Exercise objective
Write out the data exactly from its first line onward, ending with the line in which "listeners it has registered. *)" appears.

Records to use

(** * helpers.ts: command-line argument parsing and the terminal progress spinner

    A shallow embedding of [src/helpers.ts].  JavaScript strings are
    sequences of UTF-16 code units, Numbers holding integers are [Z] values
    with the rounding of an IEEE double written out, regular expressions are
    values of a small syntax run by a backtracking matcher, and the
    event-driven spinner is a transition function on an explicit state that
    holds the closure variables of [progress] together with the timers and
    listeners it has registered. *)

From Stdlib Require Import String Ascii ZArith NArith List Bool Lia.
Import ListNotations.

(** ** JavaScript values used by the file *)

Module Js.

(** A string is a list of UTF-16 code units. *)
Definition jsstring := list N.

Definition lit (s : string) : jsstring :=
  List.map N_of_ascii (list_ascii_of_string s).

Fixpoint str_eqb (a b : jsstring) : bool :=
  match a, b with
  | [], [] => true
  | x :: a', y :: b' => N.eqb x y && str_eqb a' b'
  | _, _ => false
  end.

(** [arg.startsWith('-')] *)
Definition startsWith (c : N) (s : jsstring) : bool :=
  match s with
  | x :: _ => N.eqb x c
  | [] => false
  end.

(** Character classes of the regular expressions, on code units. *)
Definition in_range (lo hi c : N) : bool := N.leb lo c && N.leb c hi.

Definition is_digit (c : N) : bool := in_range 48 57 c.

(** [\w] is [A-Za-z0-9_]. *)
Definition is_word (c : N) : bool :=
  in_range 65 90 c || in_range 97 122 c || is_digit c || N.eqb c 95.

(** LineTerminator: LF, CR, U+2028, U+2029; [.] matches everything else. *)
Definition is_line_terminator (c : N) : bool :=
  N.eqb c 10 || N.eqb c 13 || N.eqb c 8232 || N.eqb c 8233.

Definition dot (c : N) : bool := negb (is_line_terminator c).

(** WhiteSpace and LineTerminator, the characters [ToNumber] trims. *)
Definition is_space (c : N) : bool :=
  N.eqb c 9 || N.eqb c 11 || N.eqb c 12 || N.eqb c 32 || N.eqb c 160
  || N.eqb c 5760 || in_range 8192 8202 c || N.eqb c 8239 || N.eqb c 8287
  || N.eqb c 12288 || N.eqb c 65279 || is_line_terminator c.

(** [String.prototype.toUpperCase] on the characters [\w] matches. *)
Definition toUpperCase_word (c : N) : N :=
  if in_range 97 122 c then (c - 32)%N else c.

(** *** Numbers

    A Number is an IEEE double.  The ones this file produces come from
    [ToNumber] on strings and from counting; [JNum z] is the double whose
    value is exactly the integer [z], [JOther] is a Number that is written
    with a sign, a fraction, an exponent or a radix prefix, whose value the
    embedding does not track. *)
Inductive jsnum : Type :=
| JNum (z : Z)
| JInf
| JNaN
| JOther.

Definition two53 : Z := 2 ^ 53.

(** Round a non-negative integer to the nearest double, ties to even. *)
Definition round_double (n : Z) : jsnum :=
  if (n <=? two53)%Z then JNum n
  else
    let e := (Z.log2 n - 52)%Z in
    let q := (n / 2 ^ e)%Z in
    let r := (n mod 2 ^ e)%Z in
    let half := (2 ^ (e - 1))%Z in
    let q' := if (half <? r)%Z || ((r =? half)%Z && Z.odd q)
              then (q + 1)%Z else q in
    let v := (q' * 2 ^ e)%Z in
    if (2 ^ 1024 <=? v)%Z then JInf else JNum v.

(** [i++] on a Number that counts up from 0: the sum is rounded, so the
    count stops growing at 2^53. *)
Definition incr (i : Z) : Z :=
  match round_double (i + 1) with
  | JNum z => z
  | _ => i
  end.

Definition digit_val (c : N) : Z := Z.of_N (c - 48).

(** The mathematical value of a string of decimal digits. *)
Definition dec (s : jsstring) : Z :=
  fold_left (fun acc c => (10 * acc + digit_val c)%Z) s 0%Z.

(** *** Regular expressions

    The syntax the file's patterns are written in.  [Bol] and [Eol] are [^]
    and [$] (no [m] flag is used), [Wb] is [\b]. *)
Inductive re : Type :=
| Eps
| Cls (p : N -> bool)
| Seq (a b : re)
| Alt (a b : re)
| Star (a : re)
| Bol
| Eol
| Wb.

Definition Chr (c : N) : re := Cls (N.eqb c).
Definition Plus (a : re) : re := Seq a (Star a).
Definition Opt (a : re) : re := Alt a Eps.

(** The literal text [s]. *)
Definition Str (s : string) : re :=
  fold_right (fun c r => Seq (Chr c) r) Eps (lit s).

Definition word_at (c : option N) : bool :=
  match c with
  | Some x => is_word x
  | None => false
  end.

(** Iterations of a star whose body is matched by [body]: at most [n] of
    them, one more before leaving; an iteration that consumes nothing is
    rejected. *)
Fixpoint star_loop
    (body : option N -> jsstring ->
            (option N -> jsstring -> option jsstring) -> option jsstring)
    (k : option N -> jsstring -> option jsstring)
    (n : nat) (prev : option N) (s : jsstring) : option jsstring :=
  match n with
  | O => k prev s
  | S n' =>
      match body prev s
              (fun prev' s' =>
                 if (length s' <? length s)%nat
                 then star_loop body k n' prev' s'
                 else None) with
      | Some x => Some x
      | None => k prev s
      end
  end.

(** Backtracking matcher.  [prev] is the character before the current
    position ([None] at the start of the input), [s] the rest of the input
    and [k] the continuation, which receives the position reached.  The
    alternatives are tried in the order of the language: left before
    right, the longest run of a star first. *)
Fixpoint m (r : re) (prev : option N) (s : jsstring)
    (k : option N -> jsstring -> option jsstring) : option jsstring :=
  match r with
  | Eps => k prev s
  | Cls p =>
      match s with
      | c :: s' => if p c then k (Some c) s' else None
      | [] => None
      end
  | Seq a b => m a prev s (fun prev' s' => m b prev' s' k)
  | Alt a b =>
      match m a prev s k with
      | Some x => Some x
      | None => m b prev s k
      end
  | Star a => star_loop (m a) k (length s) prev s
  | Bol => match prev with None => k prev s | Some _ => None end
  | Eol => match s with [] => k prev s | _ :: _ => None end
  | Wb =>
      if xorb (word_at prev) (word_at (hd_error s)) then k prev s else None
  end.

Expected answer
(** * helpers.ts: command-line argument parsing and the terminal progress spinner

    A shallow embedding of [src/helpers.ts].  JavaScript strings are
    sequences of UTF-16 code units, Numbers holding integers are [Z] values
    with the rounding of an IEEE double written out, regular expressions are
    values of a small syntax run by a backtracking matcher, and the
    event-driven spinner is a transition function on an explicit state that
    holds the closure variables of [progress] together with the timers and
    listeners it has registered. *)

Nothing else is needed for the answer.